There is one span to output from the data below: the lines starting at the line with "intros Hv m o m' Hm H." and ending at the line with "intros Hv m o m' Hm. unfold _resolver.". Output it exactly, ends included, nothing more.

------------

Lemma quiet_bindc c k :
  quiet c -> (forall v, clean v = true -> quiet (k v)) -> quiet (bindc c k).
Proof.
  intros Hc Hk m o m' Hm. unfold bindc.
  destruct (c m) as [[[v|e] m1]|] eqn:E; [| |done].
  - destruct (Hc _ _ _ Hm E) as (H1 & H2 & H3 & H4). intros H.
    destruct (Hk v H2 _ _ _ H1 H) as (H5 & H6 & H7 & H8).
    split; [done|]. split; [done|]. split; congruence.
  - intros [= <- <-]. by apply (Hc _ _ _ Hm E).
Qed.

Lemma quiet_try_catch c h :
  quiet c -> (forall v, clean v = true -> quiet (h v)) -> quiet (try_catch c h).
Proof.
  intros Hc Hh m o m' Hm. unfold try_catch.
  destruct (c m) as [[[v|e] m1]|] eqn:E; [| |done].
  - intros [= <- <-]. by apply (Hc _ _ _ Hm E).
  - destruct (Hc _ _ _ Hm E) as (H1 & H2 & H3 & H4). intros H.
    destruct (Hh e H2 _ _ _ H1 H) as (H5 & H6 & H7 & H8).
    split; [done|]. split; [done|]. split; congruence.
Qed.

Lemma quiet_once l fn : quiet fn -> quiet (once l fn).
Proof.
  intros Hf m o m' Hm. unfold once.
  destruct (wasCalled l m); [intros [= <- <-]; done|].
  destruct (fn m) as [[[v|e] m1]|] eqn:E; [| |done].
  - intros [= <- <-]. by destruct (Hf _ _ _ Hm E) as (H1 & H2 & H3 & H4).
  - intros [= <- <-]. by apply (Hf _ _ _ Hm E).
Qed.

Lemma quiet_after g c : quiet_update g -> quiet c -> quiet (fun m => c (g m)).
Proof.
  intros Hg Hc m o m' Hm H. destruct (Hg m Hm) as (H1 & H2 & H3).
  destruct (Hc _ _ _ H1 H) as (H4 & H5 & H6 & H7).
  split; [done|]. split; [done|]. split; congruence.
Qed.

Lemma clean_lookup_var env i :
  forallb clean env = true -> clean (lookup_var env i) = true.
Proof.
  intros H. unfold lookup_var. destruct (env !! i) as [v|] eqn:E; [|done].
  apply forallb_Forall in H. rewrite Forall_lookup in H. by apply (H i v).
Qed.

Lemma clean_bind_params params args :
  forallb clean args = true -> forallb clean (bind_params params args) = true.
Proof.
  intros H. unfold bind_params. apply forallb_Forall. apply Forall_take.
  apply Forall_app. split; [by apply forallb_Forall|].
  by apply Forall_replicate.
Qed.

Section Quiet.

Variable call : CallT.
Hypothesis call_quiet :
  forall f args, clean f = true -> forallb clean args = true -> quiet (call f args).

Lemma quiet_handleThen_body p v l :
  clean v = true ->
  quiet (try_catch
           (fun m1 =>
              match get_then v m1 with
              | (Throw e, m2) => Some (Throw e, m2)
              | (Ret t, m2) =>
                  if isFunction t
                  then
                    match call t [VNative (FOnceResolver p l); VNative (FOnceReject p l)] m2 with
                    | Some (Ret _, m3) => done_ m3
                    | r => r
                    end
                  else once l (fun m3 => done_ (_fulfill p v m3)) m2
              end)
           (fun reason => once l (fun m3 => done_ (_reject p reason m3)))).
Proof.
  intros Hv. apply quiet_try_catch.
  - intros m o m' Hm.
    destruct (quiet_get_then v m Hm) as (H1 & H2 & H3 & H4).
    destruct (get_then v m) as [[t|e] m2]; cbn [fst snd] in *.
    + destruct (isFunction t).
      * destruct (call t _ m2) as [[[r|e] m3]|] eqn:E; [| |done];
          intros [= <- <-];
          destruct (call_quiet t [VNative (FOnceResolver p l); VNative (FOnceReject p l)]
                      H2 eq_refl _ _ _ H1 E) as (H5 & H6 & H7 & H8);
          (split; [done|]; split; [done|]; split; congruence).
      * intros H.
        destruct (quiet_once l (fun m3 => done_ (_fulfill p v m3))) with (m := m2) (o := o) (m' := m')
          as (H5 & H6 & H7 & H8); try done.
        -- apply quiet_done. by apply quiet_update_transition.
        -- split; [done|]. split; [done|]. split; congruence.
    + intros [= <- <-]. done.
  - intros reason Hr. apply quiet_once, quiet_done. by apply quiet_update_transition.
Qed.

Lemma quiet_handleThen p v : clean v = true -> quiet (_handleThen call p v).
Proof.
  intros Hv m o m' Hm H. unfold _handleThen in H.
  destruct (quiet_handleThen_body p v (length (latches m)) Hv
              (set_latches (fun h => h ++ [false]) m) o m') as (H1 & H2 & H3 & H4); done.
Qed.

Lemma quiet_resolver p v : clean v = true -> quiet (_resolver call p v).
Proof.
  intros Hv m o m' Hm. unfold _resolver.
  assert (Hh : _handleThen call p v m = Some (o, m') ->
               wf m' = true /\ clean_outcome o = true
               /\ fire_events m' = fire_events m /\ turn m' = turn m)
    by (by apply quiet_handleThen).
  assert (Hf : done_ (_fulfill p v m) = Some (o, m') ->
               wf m' = true /\ clean_outcome o = true
               /\ fire_events m' = fire_events m /\ turn m' = turn m).
  { apply (quiet_done (_fulfill p v) (quiet_update_transition p resolved v Hv) m o m' Hm). }
  destruct v as [x| |q| | |]; try (destruct (_ && _); [exact Hh|exact Hf]).
  destruct (q =? p).
  - apply (quiet_done (_reject p self_error)
             (quiet_update_transition p rejected self_error eq_refl) m o m' Hm).
  - destruct (quiet_update_then q (VNative (FResolver p)) (VNative (FReject p))
                eq_refl eq_refl m Hm) as (H1 & H2 & H3).
    destruct (then_ q _ _ m) as [p' m1]. intros [= <- <-]. done.
Qed.

Lemma quiet_construct ex :
  clean ex = true -> quiet (fun m => of_new (construct call ex m)).
Proof.
  intros Hex m o m' Hm. unfold construct. cbn [alloc_promise].
  destruct (quiet_update_alloc m Hm) as (H1 & H2 & H3). cbn [alloc_promise snd] in *.
  destruct (call ex _ _) as [[[r|e] m1]|] eqn:E; [| |done]; cbn [of_new];
    intros [= <- <-];
    destruct (call_quiet ex [VNative (FResolver (length (promises m)));
                             VNative (FReject (length (promises m)))]
                Hex eq_refl _ _ _ H1 E) as (H5 & H6 & H7 & H8).
  - split; [done|]. split; [done|]. split; congruence.
  - destruct (quiet_update_transition (length (promises m)) rejected e H6 m1 H5)
      as (H9 & H10 & H11).
    split; [done|]. split; [done|]. unfold _reject. split; congruence.
Qed.

Lemma quiet_resolve v :
  clean v = true -> quiet (fun m => of_new (resolve call v m)).
Proof.
  intros Hv m o m' Hm. unfold resolve. cbn [alloc_promise].
  destruct (quiet_update_alloc m Hm) as (H1 & H2 & H3). cbn [alloc_promise snd] in *.
  destruct (_resolver call _ v _) as [[[r|e] m1]|] eqn:E; [| |done]; cbn [of_new];
    intros [= <- <-];
    destruct (quiet_resolver _ v Hv _ _ _ H1 E) as (H5 & H6 & H7 & H8).
  - split; [done|]. split; [done|]. split; congruence.
  - destruct (quiet_update_transition (length (promises m)) rejected e H6 m1 H5)
      as (H9 & H10 & H11).
    split; [done|]. split; [done|]. unfold _reject. split; congruence.
Qed.

Lemma quiet_eval env e : forallb clean env = true -> quiet (eval call env e).
Proof.
  intros Henv. induction e; cbn [eval];
    repeat (apply quiet_bindc; [by auto|intros ? ?]).
  - by apply quiet_ret.
  - apply quiet_ret. by apply clean_lookup_var.
  - by apply quiet_ret.
  - apply call_quiet; [done|]. cbn. by rewrite H0.
  - intros m o m' Hm. destruct v as [| |q| | |]; try (intros [= <- <-]; done).
    destruct (quiet_update_then q v0 v1 H0 H1 m Hm) as (H2 & H3 & H4).
    destruct (then_ q v0 v1 m) as [p' m1]. intros [= <- <-]. done.
  - by apply quiet_construct.
  - by apply quiet_resolve.
  - intros m o m' Hm. destruct (quiet_update_reject v H m Hm) as (H2 & H3 & H4).
    destruct (reject v m) as [p m1]. intros [= <- <-]. done.
  - intros m o m' Hm [= <- <-].
    destruct (quiet_update_object v H m Hm) as (H2 & H3 & H4). done.
  - by apply quiet_done, quiet_update_runAsync.
  - intros m o m' Hm. destruct v as [[| | |n|]| | | | |]; intros [= <- <-]; done.
  - intros m o m' Hm. destruct v as [[| | | |s]| | | | |]; intros [= <- <-]; done.
Qed.

Lemma quiet_exec env s : forallb clean env = true -> quiet (exec call env s).
Proof.
  revert env. induction s; intros env Henv; cbn [exec].
  - by apply quiet_eval.
  - apply quiet_bindc; [by apply quiet_eval|]. intros v Hv. by apply quiet_ret.
  - apply quiet_bindc; [by apply quiet_eval|]. intros v Hv. by apply IHs.
  - apply quiet_bindc; [by apply quiet_eval|]. intros v Hv. apply IHs. cbn. by rewrite Hv.
  - by apply (quiet_ret (Ret (VPrim undefined))).
Qed.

------------

_FINAL ANSWER_.
  intros Hv m o m' Hm H. unfold _handleThen in H.
  destruct (quiet_handleThen_body p v (length (latches m)) Hv
              (set_latches (fun h => h ++ [false]) m) o m') as (H1 & H2 & H3 & H4); done.
Qed.

Lemma quiet_resolver p v : clean v = true -> quiet (_resolver call p v).
Proof.
  intros Hv m o m' Hm. unfold _resolver.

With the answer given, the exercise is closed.